Previously, in order to use quantified constraints on typeclasses like Ord
, you had to include the superclass in the instance like so:
newtype A f = A (f Int)
deriving instance (forall a. Eq a => Eq (f a)) => Eq (A f)
deriving instance (forall a. Eq a => Eq (f a), forall a. Ord a => Ord (f a)) => Ord (A f)
(This is in fact precisely the solution given in this question).

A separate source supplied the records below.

(* ===== verification/Packet.v ===== *)
(** * The packet interface and field sets (src/api/Packet.hh, src/oxm/field_set.hh)

    [Packet] is the abstract class every packet implementation derives from;
    [PacketLaws] states what its clients (the trace tree, the applications)
    rely on.  [field_set] is the hash set of non-wildcarded fields keyed by
    type, used both as a match and as the cache of a traced packet. *)

From S2P Require Import Prelude Bits OxmField.
Local Open Scope Z_scope.

(** ** Exceptions that cross the packet interface *)

Inductive error :=
| E_oxm (e : oxm_error)
| E_out_of_range
| E_invalid_argument
| E_inconsistent_trace
| E_nullptr_dereference
| E_assertion_failed.

#[export] Instance error_eq_dec : EqDecision error.
Proof. solve_decision. Defined.

Definition lift {A} (r : res oxm_error A) : res error A :=
  match r with Ok a => Ok a | Throw e => Throw (E_oxm e) end.

Lemma lift_Ok {A} (a : A) : lift (Ok a) = Ok a.
Proof. reflexivity. Qed.

(** ** class Packet *)

Class Packet (P : Type) := {
  load : P -> mask -> res error field;
  modify : P -> field -> res error P;
}.

(** [virtual bool test(oxm::field<> need) const] *)
Definition test {P} `{Packet P} (p : P) (need : field) : res error bool :=
  lift (mask_of_field need) ≫= fun m => load p m ≫= fun f => lift (field_match f need).

(** [template<class Type> oxm::value<Type> load(Type type) const]: an exact load of
    one type, with its BOOST_ASSERT. *)
Definition load_type {P} `{Packet P} (p : P) (t : type) : res error value :=
  lift (mask_exact t) ≫= fun m => load p m ≫= fun f =>
  lift (field_cast t f) ≫= fun f' =>
  guard_or (exact (f_mask f')) E_assertion_failed ≫= fun _ => lift (value_of_field f').

(** What a packet that carries real data promises: a field is either absent, and
    then every access throws std::out_of_range, or it has a value; [load]
    returns exactly the requested bits of it and [modify] overwrites exactly the
    bits of the patch. *)
Class PacketLaws (P : Type) `{Packet P} `{TypeRegistry} := {
  pkt_wf : P -> Prop;
  pval : P -> type -> option Z;
  load_absent p m : pkt_wf p -> mask_wf m -> pval p (m_type m) = None ->
    load p m = Throw E_out_of_range;
  load_present p m v : pkt_wf p -> mask_wf m -> pval p (m_type m) = Some v ->
    exists f, load p m = Ok f /\ field_wf f /\ f_type f = m_type m
      /\ forall i, 0 <= i -> fbit f i = if mbit m i then Some (Z.testbit v i) else None;
  modify_absent p f : pkt_wf p -> field_wf f -> pval p (f_type f) = None ->
    modify p f = Throw E_out_of_range;
  modify_present p f v : pkt_wf p -> field_wf f -> pval p (f_type f) = Some v ->
    exists p' v', modify p f = Ok p' /\ pkt_wf p' /\ pval p' (f_type f) = Some v'
      /\ (forall i, 0 <= i -> Z.testbit v' i = default (Z.testbit v i) (fbit f i))
      /\ (forall t, known t -> t <> f_type f -> pval p' t = pval p t);
}.

(** ** class field_set *)

Record field_set := FieldSet { entries : gmap (Z * Z) field }.

#[export] Instance field_set_eq_dec : EqDecision field_set.
Proof. solve_decision. Defined.

Definition fs_empty : field_set := FieldSet ∅.

Definition fs_find (fs : field_set) (t : type) : option field := entries fs !! type_key t.

Definition fs_load (fs : field_set) (m : mask) : res oxm_error field :=
  let t := m_type m in
  match fs_find fs t with
  | None => field_wildcard t ≫= fun f => field_and_mask f m
  | Some e => field_and_mask e m
  end.

(** An absent type is first emplaced, then the entry is patched in place. *)
Definition fs_modify (fs : field_set) (patch : field) : res oxm_error field_set :=
  let t := f_type patch in
  let e := default patch (fs_find fs t) in
  field_rewrite e patch ≫= fun e' => Ok (FieldSet (<[type_key t := e']> (entries fs))).

Definition fs_erase (fs : field_set) (m : mask) : res oxm_error field_set :=
  let t := m_type m in
  match fs_find fs t with
  | None => Ok fs
  | Some e =>
      mask_not m ≫= fun nm => field_and_mask e nm ≫= fun e' =>
      Ok (FieldSet (if wildcard (f_mask e') then delete (type_key t) (entries fs)
                    else <[type_key t := e']> (entries fs)))
  end.

Definition fs_clear (fs : field_set) : field_set := fs_empty.

#[export] Instance field_set_packet : Packet field_set := {|
  load fs m := lift (fs_load fs m);
  modify fs f := lift (fs_modify fs f);
|}.

(** [operator&(field_set, Packet)]: every entry of the set holds on the packet. *)
Fixpoint all_of {A} (f : A -> res error bool) (l : list A) : res error bool :=
  match l with
  | [] => Ok true
  | x :: l' => f x ≫= fun b : bool => if b then all_of f l' else Ok false
  end.

Definition fs_match {P} `{Packet P} (fs : field_set) (p : P) : res error bool :=
  all_of (test p) ((map_to_list (entries fs)).*2).

(** ** A field set as a partial map of bits *)

Section field_sets.
Context {R : TypeRegistry}.

Definition fs_bit (fs : field_set) (t : type) (i : Z) : option bool :=
  fs_find fs t ≫= fun f => fbit f i.

(** Stores only non-wildcarded fields, each under its own type. *)
Definition fs_wf (fs : field_set) : Prop :=
  forall k f, entries fs !! k = Some f ->
    type_key (f_type f) = k /\ field_wf f /\ wildcard (f_mask f) = false.

Lemma fs_empty_wf : fs_wf fs_empty.
Proof. intros k f. cbn. by rewrite lookup_empty. Qed.

Lemma fs_find_wf fs t f :
  fs_wf fs -> known t -> fs_find fs t = Some f -> f_type f = t /\ field_wf f.
Proof.
  intros Hwf Ht Hf. destruct (Hwf _ _ Hf) as (Hk & Hw & _). split; [|done].
  apply known_coherent; [apply Hw|done|done].
Qed.

Lemma field_wildcard_ok t :
  known t -> exists f, field_wildcard t = Ok f /\ field_wf f /\ f_type f = t
    /\ forall i, fbit f i = None.
Proof.
  intros Ht. pose proof (known_nbits _ Ht).
  assert (Hz : mask_ok t (bits_zero (t_nbits t))) by (apply mask_ok_zero; lia).
  unfold field_wildcard. rewrite make_field_ok by (done || apply Hz).
  eexists; split; [reflexivity|]. split; [apply make_field_wf; [done|apply Hz|done]|].
  split; [done|]. intros i. unfold fbit; cbn. by rewrite Z.bits_0.
Qed.

Lemma fs_load_ok fs m :
  fs_wf fs -> mask_wf m ->
  exists f, fs_load fs m = Ok f /\ field_wf f /\ f_type f = m_type m
    /\ forall i, fbit f i = if mbit m i then fs_bit fs (m_type m) i else None.
Proof.
  intros Hwf Hm. pose proof Hm as [Hk _]. unfold fs_load, fs_bit.
  destruct (fs_find fs (m_type m)) as [e|] eqn:He.
  - destruct (fs_find_wf _ _ _ Hwf Hk He) as [Ht He'].
    destruct (field_and_mask_ok e m He' Hm Ht) as (g & -> & Wg & Tg & Bg).
    exists g. split_and!; [done..|congruence|]. intros i. by rewrite Bg.
  - destruct (field_wildcard_ok (m_type m) Hk) as (w & -> & Ww & Tw & Bw). rewrite res_bind_Ok.
    destruct (field_and_mask_ok w m Ww Hm Tw) as (g & -> & Wg & Tg & Bg).
    exists g. split_and!; [done..|congruence|]. intros i. rewrite Bg, Bw. by destruct (mbit m i).
Qed.

Lemma wildcard_fbit f :
  field_wf f -> wildcard (f_mask f) = true <-> forall i, 0 <= i -> fbit f i = None.
Proof.
  intros Hf. unfold wildcard, bits_none, fbit. rewrite Z.eqb_eq. split.
  - intros ->. intros i _. by rewrite Z.bits_0.
  - intros H. apply Z.bits_inj'. intros i Hi. rewrite Z.bits_0. specialize (H i Hi).
    by destruct (Z.testbit (bval (f_mask f)) i).
Qed.

Lemma not_wildcard_fbit f :
  field_wf f -> wildcard (f_mask f) = false -> exists i b, 0 <= i /\ fbit f i = Some b.
Proof.
  intros Hf Hw. unfold wildcard, bits_none in Hw. apply Z.eqb_neq in Hw.
  assert (0 <= bval (f_mask f)) by (apply bits_wf_nonneg, Hf).
  exists (Z.log2 (bval (f_mask f))). unfold fbit. rewrite Z.bit_log2 by lia.
  eexists. split; [apply Z.log2_nonneg|reflexivity].
Qed.

(** Two well-formed field sets with the same bits are equal. *)
Lemma fs_ext fs gs :
  fs_wf fs -> fs_wf gs ->
  (forall t i, known t -> 0 <= i -> fs_bit fs t i = fs_bit gs t i) -> fs = gs.
Proof.
  intros Hf Hg Hb. destruct fs as [m1], gs as [m2]; f_equal. apply map_eq. intros k.
  unfold fs_bit, fs_find in Hb. cbn in Hb.
  destruct (m1 !! k) as [f|] eqn:E1, (m2 !! k) as [g|] eqn:E2; [| | |done].
  - destruct (Hf _ _ E1) as (K1 & W1 & _), (Hg _ _ E2) as (K2 & W2 & _). f_equal.
    apply field_ext; [done..| |].
    + apply known_coherent; [apply W1|apply W2|congruence].
    + intros i Hi. specialize (Hb (f_type f) i (proj1 W1) Hi). by rewrite K1, E1, E2 in Hb.
  - destruct (Hf _ _ E1) as (K1 & W1 & N1). destruct (not_wildcard_fbit f W1 N1) as (i & b & Hi & Hbi).
    specialize (Hb (f_type f) i (proj1 W1) Hi). rewrite K1, E1, E2 in Hb. cbn in Hb. congruence.
  - destruct (Hg _ _ E2) as (K2 & W2 & N2). destruct (not_wildcard_fbit g W2 N2) as (i & b & Hi & Hbi).
    specialize (Hb (f_type g) i (proj1 W2) Hi). rewrite K2, E1, E2 in Hb. cbn in Hb. congruence.
Qed.

Lemma fs_bit_insert fs t e s i :
  known t -> known s ->
  fs_bit (FieldSet (<[type_key t := e]> (entries fs))) s i
  = if decide (s = t) then fbit e i else fs_bit fs s i.
Proof.
  intros Ht Hs. unfold fs_bit, fs_find; cbn. case_decide as E; [subst; by rewrite lookup_insert_eq|].
  rewrite lookup_insert_ne; [done|]. intros K. by apply E, known_coherent.
Qed.

(** A patch without bits changes none, but it leaves an entry for its type. *)
Lemma fs_modify_bits fs p :
  fs_wf fs -> field_wf p ->
  exists fs', fs_modify fs p = Ok fs' /\ (wildcard (f_mask p) = false -> fs_wf fs')
    /\ forall t i, known t -> 0 <= i ->
       fs_bit fs' t i =
         if decide (t = f_type p)
         then match fbit p i with Some b => Some b | None => fs_bit fs t i end
         else fs_bit fs t i.
Proof.
  intros Hwf Hp. pose proof Hp as (Hk & _). unfold fs_modify.
  assert (He : field_wf (default p (fs_find fs (f_type p)))
               /\ f_type (default p (fs_find fs (f_type p))) = f_type p).
  { destruct (fs_find fs (f_type p)) eqn:E; cbn; [|done].
    destruct (fs_find_wf _ _ _ Hwf Hk E). by split. }
  destruct He as [We Te].
  destruct (field_rewrite_ok _ p We Hp Te) as (e' & -> & We' & Te' & Be'). rewrite res_bind_Ok.
  eexists; split; [reflexivity|]. split.
  - intros Hn k f. cbn. rewrite lookup_insert. case_decide as K; [|apply Hwf].
    intros [= <-]. split_and!; [congruence|done|].
    destruct (wildcard (f_mask e')) eqn:W; [|done]. rewrite wildcard_fbit in W by done.
    destruct (not_wildcard_fbit p Hp Hn) as (i & b & Hi & Hb). specialize (W i Hi).
    rewrite Be', Hb in W by done. done.
  - intros t i Ht Hi. rewrite fs_bit_insert by done. case_decide as E; [|done]. rewrite Be' by done.
    destruct (fbit p i) eqn:Ei; [done|]. subst t. unfold fs_bit.
    destruct (fs_find fs (f_type p)); cbn; congruence.
Qed.

Lemma fs_modify_ok fs p :
  fs_wf fs -> field_wf p -> wildcard (f_mask p) = false ->
  exists fs', fs_modify fs p = Ok fs' /\ fs_wf fs'
    /\ forall t i, known t -> 0 <= i ->
       fs_bit fs' t i =
         if decide (t = f_type p)
         then match fbit p i with Some b => Some b | None => fs_bit fs t i end
         else fs_bit fs t i.
Proof. intros Hwf Hp Hn. destruct (fs_modify_bits fs p Hwf Hp) as (fs' & ? & Hw & ?). exists fs'. auto. Qed.

Lemma fs_erase_ok fs m :
  fs_wf fs -> mask_wf m ->
  exists fs', fs_erase fs m = Ok fs' /\ fs_wf fs'
    /\ forall t i, known t -> 0 <= i ->
       fs_bit fs' t i =
         if decide (t = m_type m) then if mbit m i then None else fs_bit fs t i else fs_bit fs t i.
Proof.
  intros Hwf Hm. pose proof Hm as [Hk _]. unfold fs_erase.
  destruct (fs_find fs (m_type m)) as [e|] eqn:He.
  2:{ exists fs. split_and!; [done..|]. intros t i Ht Hi. case_decide; [|done]. subst t.
      unfold fs_bit. rewrite He. cbn. by destruct (mbit m i). }
  destruct (fs_find_wf _ _ _ Hwf Hk He) as [Ht We].
  destruct (mask_not_ok m Hm) as [-> Wn]. rewrite res_bind_Ok.
  destruct (field_and_mask_ok e _ We Wn Ht) as (e' & -> & We' & Te' & Be'). rewrite res_bind_Ok.
  assert (Hbits : forall i, 0 <= i -> fbit e' i = if mbit m i then None else fbit e i).
  { intros i Hi. rewrite Be'. destruct (Z.lt_ge_cases i (t_nbits (m_type m))).
    - rewrite mbit_not by (done || lia). by destruct (mbit m i).
    - rewrite (fbit_high e) by (rewrite ?Ht; done). by destruct (mbit _ i), (mbit m i). }
  eexists; split; [reflexivity|]. destruct (wildcard (f_mask e')) eqn:Hwild; split.
  - intros k f. cbn. rewrite lookup_delete. case_decide; [done|apply Hwf].
  - rewrite wildcard_fbit in Hwild by done. intros t i Kt Hi. case_decide as E.
    + subst t. unfold fs_bit, fs_find; cbn. rewrite lookup_delete_eq. cbn.
      specialize (Hbits i Hi). rewrite Hwild in Hbits by done.
      unfold fs_find in He. rewrite He. cbn. by destruct (mbit m i).
    + unfold fs_bit, fs_find; cbn. rewrite lookup_delete_ne; [done|].
      intros K. apply E. symmetry. by apply known_coherent.
  - intros k f. cbn. rewrite lookup_insert. case_decide; [|apply Hwf].
    intros [= <-]. split_and!; [congruence|done|done].
  - intros t i Kt Hi. rewrite fs_bit_insert by done. case_decide as E; [|done]. rewrite Hbits by done.
    subst t. unfold fs_bit. by rewrite He.
Qed.

(** Erasing what a disjoint [modify] added restores the set. *)
Lemma fs_erase_modify fs p fs' m :
  fs_wf fs -> field_wf p -> wildcard (f_mask p) = false ->
  (forall i, 0 <= i -> fbit p i <> None -> fs_bit fs (f_type p) i = None) ->
  fs_modify fs p = Ok fs' -> mask_of_field p = Ok m -> fs_erase fs' m = Ok fs.
Proof.
  intros Hwf Hp Hn Hdisj Hmod Hm. rewrite mask_of_field_ok in Hm by done. injection Hm as <-.
  destruct (fs_modify_ok fs p Hwf Hp Hn) as (fs1 & E1 & W1 & B1).
  rewrite Hmod in E1. injection E1 as <-.
  destruct (fs_erase_ok fs' _ W1 (mask_of_field_wf p Hp)) as (fs2 & -> & W2 & B2). f_equal.
  apply fs_ext; [done..|]. intros t i Ht Hi. rewrite B2, B1 by done. cbn [m_type].
  case_decide as E; [|done]. subst t. specialize (Hdisj i Hi).
  unfold mbit, fbit in *; cbn in *. destruct (Z.testbit (bval (f_mask p)) i); [|done].
  symmetry. by apply Hdisj.
Qed.

End field_sets.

In GHC 9, however, the above code doesn't work. It fails with the following error:
• Could not deduce (Eq (f a))
from the context: (forall a. Eq a => Eq (f a),
forall a. Ord a => Ord (f a))
bound by a stand-alone deriving instance declaration:
forall (f :: * -> *).
(forall a. Eq a => Eq (f a), forall a. Ord a => Ord (f a)) =>
Ord (A f)
or from: Eq a
bound by a quantified context
• In the ambiguity check for a stand-alone deriving instance declaration
To defer the ambiguity check to use sites, enable AllowAmbiguousTypes
In the stand-alone deriving instance for
‘(forall a. Eq a => Eq (f a), forall a. Ord a => Ord (f a)) =>
Ord (A f)’
Unfortunately the AllowAmbiguousTypes
suggestion doesn't work. (you get the same error, followed by the same error for every method on the class)
Does anyone know of a workaround for this?
CodePudding user response:
One simple way to solve it is to change the second deriving clause to:
deriving instance (Eq (A f), forall a. Ord a => Ord (f a)) => Ord (A f)
I don't yet have a good explanation for why this is happening though.